# Problem
Among the lines below, which ones contain the word "tauto"? Copy every such line.

# Material provided
Lemma reachable_node_trusted maintain n : reachableN maintain n -> trusted_ok (node_base n).
Proof.
  intros (config & boot & k & Hrun).
  assert (trusted_ok (node_base (init_node maintain config boot k : NodeT))) as Hi.
  { assert (forall l (w : WhitelistBehavior (PeerId := PeerId)), registered_nodes w = ∅ ->
      registered_nodes (foldl (fun w n => allow_peer n.1 w) w (l : list (PeerId * Multiaddr))) = ∅) as Hl.
    { induction l as [| x l IH]; intros w Hw; [done |]. cbn. by apply IH. }
    assert (trusted_ok (BaseBehaviour_new config boot k)) as Ht.
    { split; cbn; [set_solver |]. rewrite Hl by done. set_solver. }
    by destruct maintain. }
  revert Hi. induction Hrun as [| x y z Hxy _ IH]; [done |]. intros Hx. by apply IH, (nstep_trust x y).
Qed.

(** A node keeps its workers also as it runs in the swarm, behind the wrapper that
    dispatches events and queues commands.  In every reachable state of a node
    that maintains worker connections no handler has panicked and the next poll
    returns; each registered worker is allowed to connect, and it has an outbound
    connection, waits for its cooldown or a lookup, is looked up or dialled, a
    command to dial it waits to be polled, or the swarm refused its last dial with a
    failure that is not retried. *)
Lemma node_tracks_workers n p :
  reachableN true n ->
  let s := node_wrapped n in
  let b := node_base n in
  w_panicked (wrapper s) = false /\
  is_Some (wrapped_poll (BW := bwrap) (length (w_script (wrapper s)) + 2) s) /\
  (p ∈ registered_workers b ->
   p ∈ allowed (allow (whitelist b)) /\
   (p ∈ node_open n \/ p ∈ reconnect_scheduled b \/ is_Some (bm_pairs (ongoing_lookups b) !! p) \/
    p ∈ under_way (node_dialing n) \/ p ∈ refused (node_dialing n) \/
    (exists c, Dial p c ∈ Base.pending_events b) \/
    (exists c, Command (CmdDial p c) ∈ Wrapped.pending_events s))).
Proof.
  intros Hr. cbn zeta. destruct (reachable_node_sim true n Hr) as (s & Hs & Hb & Ho & Hp & Hd).
  split_and!; [done | apply base_poll_returns |]. intros Hreg.
  destruct (reachable_node_trusted true n Hr) as [Ht1 Ht2]. split; [set_solver |].
  rewrite <- Hb, <- Ho in *. destruct (worker_tracked _ _ s p Hs Hreg) as [? | [? | [? | [Hdial | ?]]]]; try tauto.
  apply Hd, elem_of_union in Hdial as [Hdial | Hdial]; [unfold handed_out in Hdial; apply elem_of_union in Hdial; tauto |].
  do 6 right. unfold cmd_dials in Hdial. apply elem_of_list_to_set, list_elem_of_omap in Hdial as (ev & Hev & E).
  destruct ev as [| [p' c |]]; simplify_eq. by exists c.
Qed.
(* ===== verification/BaseRest.v ===== *)
(** * A node left alone comes to rest

    The swarm polls a behaviour until it answers [Pending].  Every poll returns
    ([BaseWrapped.base_poll_returns]); here, so does the swarm's loop around it:
    when nothing new becomes ready in the inner behaviours, the wrapped base
    behaviour has only finitely many events and commands to hand out.

    The measure is lexicographic.  Whatever the inner behaviours have ready may
    put any number of peers into the queues, but uses up an entry of the script;
    without it an event is handed out of the queues, from which a peer only moves
    on: from the delay queue to the waiting lookups, from there to the events. *)

From S2P Require Import Prelude RustStd Instances Whitelist AddrCache Base BaseTheory BaseProps Wrapped BaseWrapped.
From Stdlib Require Import ZArith Lia.
From stdpp Require Import base sets gmap numbers relations list.

Open Scope Z_scope.

Section BaseRest.
  Context {PeerId QueryId : Type} `{Countable PeerId, Countable QueryId}.
  Context `{!AllowList PeerId} `{!LruCache PeerId (gset Multiaddr)} `{!Kademlia PeerId QueryId}
          `{!DelayQueue PeerId} `{!BiHashMap PeerId QueryId}.
  Context `{BuildProfile} (private_network : bool)
          (with_p2p : PeerId -> Multiaddr -> Multiaddr + Multiaddr).
  Context {Record_ ClientError PubsubMsg InnerCmd HandlerEvent : Type}.
  Context `{!DelayQueueLaws PeerId}.

Notation BaseB := (BaseBehaviour (PeerId := PeerId) (QueryId := QueryId) (Record_ := Record_)).
Notation WorldT := (World (PeerId := PeerId) (QueryId := QueryId) (Record_ := Record_)
  (ClientError := ClientError) (PubsubMsg := PubsubMsg) (InnerCmd := InnerCmd)).
Notation EvT := (Wrapped.ToSwarm (BaseEvent (Record_ := Record_)) (BaseCmd (PeerId := PeerId) (InnerCmd := InnerCmd))).
Notation WrappedT := (Wrapped.Wrapped (W := WorldT) (Ev := BaseEvent (Record_ := Record_))
  (Cmd := BaseCmd (PeerId := PeerId) (InnerCmd := InnerCmd))).
Notation bwrap := (base_wrapper private_network with_p2p (PeerId := PeerId) (QueryId := QueryId)
  (Record_ := Record_) (ClientError := ClientError) (PubsubMsg := PubsubMsg) (InnerCmd := InnerCmd)
  (HandlerEvent := HandlerEvent)).

(** ** The swarm's loop *)

(** A poll that hands something out. *)
Definition hands_out (s s' : WrappedT) : Prop :=
  exists fuel ev, wrapped_poll (BW := bwrap) fuel s = Some (Some ev, s').

(** Polls until the answer is [Pending], at most [n] of them; a poll gets the
    fuel [base_poll_returns] asks for. *)
Fixpoint drive (n : nat) (s : WrappedT) : option (list EvT * WrappedT) :=
  match n with
  | O => None
  | S n =>
      '(out, s) ← wrapped_poll (BW := bwrap) (length (w_script (wrapper s)) + 2) s;
      match out with
      | Some ev => '(evs, s) ← drive n s; Some (ev :: evs, s)
      | None => Some ([], s)
      end
  end.

(** ** The queues of the base behaviour *)

Definition backlog (b : BaseB) : nat :=
  (length (Base.pending_events b) + length (pending_lookups b) + length (dq_items (reconnect_queue b)))%nat.

Lemma drain_expired_backlog fuel now (b : BaseB) : (backlog (drain_expired fuel now b) <= backlog b)%nat.
Proof.
  revert b. induction fuel as [| fuel IH]; intros b; cbn; [done |].
  destruct (dq_poll now (reconnect_queue b)) as [[p q] |] eqn:Hp; [| done].
  etrans; [apply IH |]. apply dq_poll_Some in Hp as (d & _ & Hitems%Permutation_length).
  unfold backlog, on_expired. cbn in Hitems. case_match; cbn; rewrite ?length_app; cbn; lia.
Qed.

Lemma start_one_events p (b : BaseB) :
  (length (Base.pending_events (start_one p b)) <= length (Base.pending_events b) + 1)%nat.
Proof.
  unfold start_one, find_and_dial. cbn zeta.
  repeat case_match; cbn; rewrite ?length_app; cbn; lia.
Qed.

Lemma start_lookups_backlog pending (b : BaseB) :
  (length (Base.pending_events (start_lookups pending b)) + length (pending_lookups (start_lookups pending b))
   <= length (Base.pending_events b) + length pending)%nat.
Proof.
  revert b. induction pending as [| p rest IH]; intros b; [cbn; case_match; cbn; lia |].
  rewrite start_lookups_cons. case_match; [| cbn; lia].
  pose proof (IH (start_one p b)). pose proof (start_one_events p b). cbn. lia.
Qed.

(** A peer only moves on in the queues, and an event that is handed out is gone. *)
Lemma base_poll_backlog now (b : BaseB) out b' : base_poll now b = (out, b') ->
  (backlog b' + (if out then 1 else 0) <= backlog b)%nat.
Proof.
  unfold base_poll. intros E. etrans; [| apply (drain_expired_backlog (S (length (dq_items (reconnect_queue b)))) now)].
  set (b1 := drain_expired _ now b) in *. pose proof (start_lookups_backlog (pending_lookups b1) b1) as Hs.
  pose proof (start_lookups_queue (pending_lookups b1) b1) as Hq. unfold backlog.
  set (b2 := start_lookups (pending_lookups b1) b1) in *. rewrite <- Hq.
  destruct (Base.pending_events b2) as [| ev rest] eqn:Ee; injection E as <- <-; cbn in *; rewrite ?Ee; cbn; lia.
Qed.

(** A poll that came back empty-handed has done all there was to do: at the same
    time another one changes nothing. *)
Lemma base_poll_again now (b b' : BaseB) : base_poll now b = (None, b') ->
  Base.pending_events b' = [] /\ base_poll now b' = (None, b').
Proof.
  intros E. assert (Hall := poll_does_all_it_can now b). rewrite E in Hall. destruct Hall as (Hq & Hl & _).
  assert (max_concurrent_lookups b' = max_concurrent_lookups b /\ Base.pending_events b' = []) as [Hm He].
  { unfold base_poll in E. set (b1 := drain_expired _ now b) in E.
    destruct (drain_expired_frame (S (length (dq_items (reconnect_queue b)))) now b) as (_ & _ & _ & Hd).
    destruct (start_lookups_frame (pending_lookups b1) b1) as (_ & _ & _ & Hs).
    destruct (Base.pending_events (start_lookups _ b1)) eqn:Ee; [injection E as <- | done]. split; [by etrans | done]. }
  split; [done |]. unfold base_poll. cbn [drain_expired].
  destruct (dq_poll now (reconnect_queue b')) as [[p q] |] eqn:Hp.
  { apply dq_poll_Some in Hp as (d & Hd & Hi). rewrite Hi, Forall_cons in Hq. cbn in Hq. lia. }
  assert (start_lookups (pending_lookups b') b' = b') as ->; [| by rewrite He].
  rewrite <- Hm in Hl. clear -Hl. destruct b' as [k wl c pe ol oc rw wi ip ls mw pl ml rc rq rs]; cbn in *. destruct pl as [| p pl]; [cbn; by case_match |].
  destruct Hl as [? | Hl%Nat.ltb_ge]; [done |]. rewrite start_lookups_cons. cbn [Base.ongoing_lookups Base.max_concurrent_lookups].
  by rewrite Hl.
Qed.

(** ** Polls of the wrapped behaviour *)

Definition script_of (s : WrappedT) : nat := length (w_script (wrapper s)).

Definition queued (s : WrappedT) : nat :=
  (length (Wrapped.pending_events s) + backlog (w_base (wrapper s)))%nat.

Lemma inner_round_shorter (w : WorldT) ev w1 evs w2 :
  inner_poll (BehaviourWrapper := bwrap) w = (Some ev, w1) -> on_inner_command (BW := bwrap) ev w1 = (evs, w2) ->
  (length (w_script w2) < length (w_script w))%nat.
Proof.
  unfold inner_poll. cbn. destruct (inner_behaviour_poll _ _ _) as [[[ev' b] script] now] eqn:E.
  intros [= -> <-] E2. apply inner_behaviour_poll_shorter in E.
  assert (w_script w2 = script) as ->; [| done].
  destruct ev as [ev | cmd]; cbn in E2; [| by simplify_eq].
  destruct (base_on_inner_event _ _) as [out b2]; cbn in E2. by injection E2 as _ <-.
Qed.

Lemma base_round (w : WorldT) out w' : w_poll (BehaviourWrapper := bwrap) w = (out, w') ->
  w_script w' = w_script w /\ w_now w' = w_now w /\
  (backlog (w_base w') + length (default [] out) <= backlog (w_base w))%nat /\
  (out = None -> base_poll (w_now w) (w_base w) = (None, w_base w')).
Proof.
  cbn. destruct (base_poll (w_now w) (w_base w)) as [o b] eqn:E. apply base_poll_backlog in E as Hb.
  intros [= <- <-]. destruct o; cbn in *; (split_and!; try done; lia).
Qed.

(** What a poll hands out is taken from the script or from the queues. *)
Lemma hands_out_less s s' : hands_out s s' ->
  (script_of s' < script_of s)%nat \/ (script_of s' = script_of s /\ (queued s' < queued s)%nat).
Proof.
  intros (fuel & ev & E). revert s E. induction fuel as [| fuel IH]; intros s E; [done |]. cbn [wrapped_poll] in E.
  destruct (Wrapped.pending_events s) as [| ev0 rest] eqn:Ep.
  2: { simplify_eq. right. unfold queued, script_of. rewrite Ep. cbn. lia. }
  destruct (w_poll (wrapper s)) as [[evs |] w] eqn:E1.
  - apply base_round in E1 as (Hs & _ & Hb & _). apply IH in E. unfold queued, script_of in *.
    rewrite Ep in *. cbn [Wrapped.pending_events wrapper app length default] in *. rewrite Hs in E. cbn in Hb. lia.
  - apply base_round in E1 as (Hs & _).
    destruct (inner_poll w) as [[ev1 |] w1] eqn:E2; [| done].
    destruct (on_inner_command ev1 w1) as [evs w2] eqn:E3. apply IH in E.
    pose proof (inner_round_shorter _ _ _ _ _ E2 E3). unfold script_of in *. cbn in E. rewrite Hs in *. lia.
Qed.

Lemma hands_out_sn s : sn hands_out s.
Proof.
  remember (script_of s) as n eqn:Hn. remember (queued s) as m eqn:Hm. revert m s Hn Hm.
  induction n as [n IHn] using lt_wf_ind. intros m. induction m as [m IHm] using lt_wf_ind. intros s -> ->.
  constructor. intros s' [Hlt | [Heq Hlt]]%hands_out_less; [by eapply IHn | by eapply IHm].
Qed.

(** With nothing ready inside, a poll is a round of the base behaviour. *)
Lemma wrapped_poll_idle fuel s out s' : w_script (wrapper s) = [] ->
  wrapped_poll (BW := bwrap) fuel s = Some (out, s') ->
  w_script (wrapper s') = [] /\
  (out = None -> Base.pending_events (w_base (wrapper s')) = [] /\ wrapped_poll (BW := bwrap) 1 s' = Some (None, s')).
Proof.
  revert s. induction fuel as [| fuel IH]; intros s Hs E; [done |]. cbn [wrapped_poll] in E.
  destruct (Wrapped.pending_events s) as [| ev0 rest] eqn:Ep; [| by simplify_eq].
  destruct (w_poll (wrapper s)) as [[evs |] w] eqn:E1.
  - apply base_round in E1 as (Hs1 & _). apply IH in E; [done |]. cbn. congruence.
  - apply base_round in E1 as (Hs1 & Hn & _ & Hb). specialize (Hb eq_refl).
    destruct w as [b sc now pan]. cbn in Hs1, Hn, Hb. subst now. rewrite Hs in Hs1. subst sc.
    cbn in E. simplify_eq. split; [done |]. intros _.
    apply base_poll_again in Hb as [He Ha]. split; [done |]. cbn. by rewrite Ha.
Qed.

Lemma drive_ends s : exists n evs s', drive n s = Some (evs, s') /\ Wrapped.pending_events s' = [] /\
  (w_script (wrapper s) = [] -> Base.pending_events (w_base (wrapper s')) = [] /\ drive 1 s' = Some ([], s')).
Proof.
  induction (hands_out_sn s) as [s _ IH].
  destruct (base_poll_returns private_network with_p2p (HandlerEvent := HandlerEvent) s) as [[out s1] E].
  destruct out as [ev |].
  - destruct (IH s1) as (n & evs & s' & Hd & Hp & Hi); [by exists (length (w_script (wrapper s)) + 2)%nat, ev |].
    exists (S n), (ev :: evs), s'. cbn [drive]. rewrite E. cbn. rewrite Hd. split_and!; [done | done |].
    intros Hs. apply Hi. by destruct (wrapped_poll_idle _ _ _ _ Hs E).
  - exists 1%nat, [], s1. cbn [drive]. rewrite E. split_and!; [done | by eapply wrapped_poll_none_pending |].
    intros Hs. destruct (wrapped_poll_idle _ _ _ _ Hs E) as [Hs1 Hr]. destruct (Hr eq_refl) as [Hb Ha].
    split; [done |]. by rewrite (wrapped_poll_fuel 1 _ s1 _ Ha) by lia.
Qed.

(** C19: A node left alone comes to rest.  Every poll of the wrapped base
    behaviour returns, after at most two rounds more than the inner behaviours
    have things ready.  No run of polls hands out events and commands for ever,
    whatever is queued and whatever the inner behaviours have ready: the swarm's
    loop, which polls until the answer is [Pending], ends, with nothing left that
    waits to be handed out.  If the inner behaviours had nothing ready, the node
    has then done all it can: its own queue of events is empty too, and polls at
    the same time answer [Pending] and change nothing. *)
Theorem wrapped_node_comes_to_rest s :
  is_Some (wrapped_poll (BW := bwrap) (length (w_script (wrapper s)) + 2) s) /\
  sn hands_out s /\
  exists n evs s', drive n s = Some (evs, s') /\ Wrapped.pending_events s' = [] /\
    (w_script (wrapper s) = [] -> Base.pending_events (w_base (wrapper s')) = [] /\ drive 1 s' = Some ([], s')).
Proof.
  split_and!; [apply base_poll_returns | apply hands_out_sn | apply drive_ends].
Qed.

End BaseRest.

# Answer section
  rewrite <- Hb, <- Ho in *. destruct (worker_tracked _ _ s p Hs Hreg) as [? | [? | [? | [Hdial | ?]]]]; try tauto.
  apply Hd, elem_of_union in Hdial as [Hdial | Hdial]; [unfold handed_out in Hdial; apply elem_of_union in Hdial; tauto |].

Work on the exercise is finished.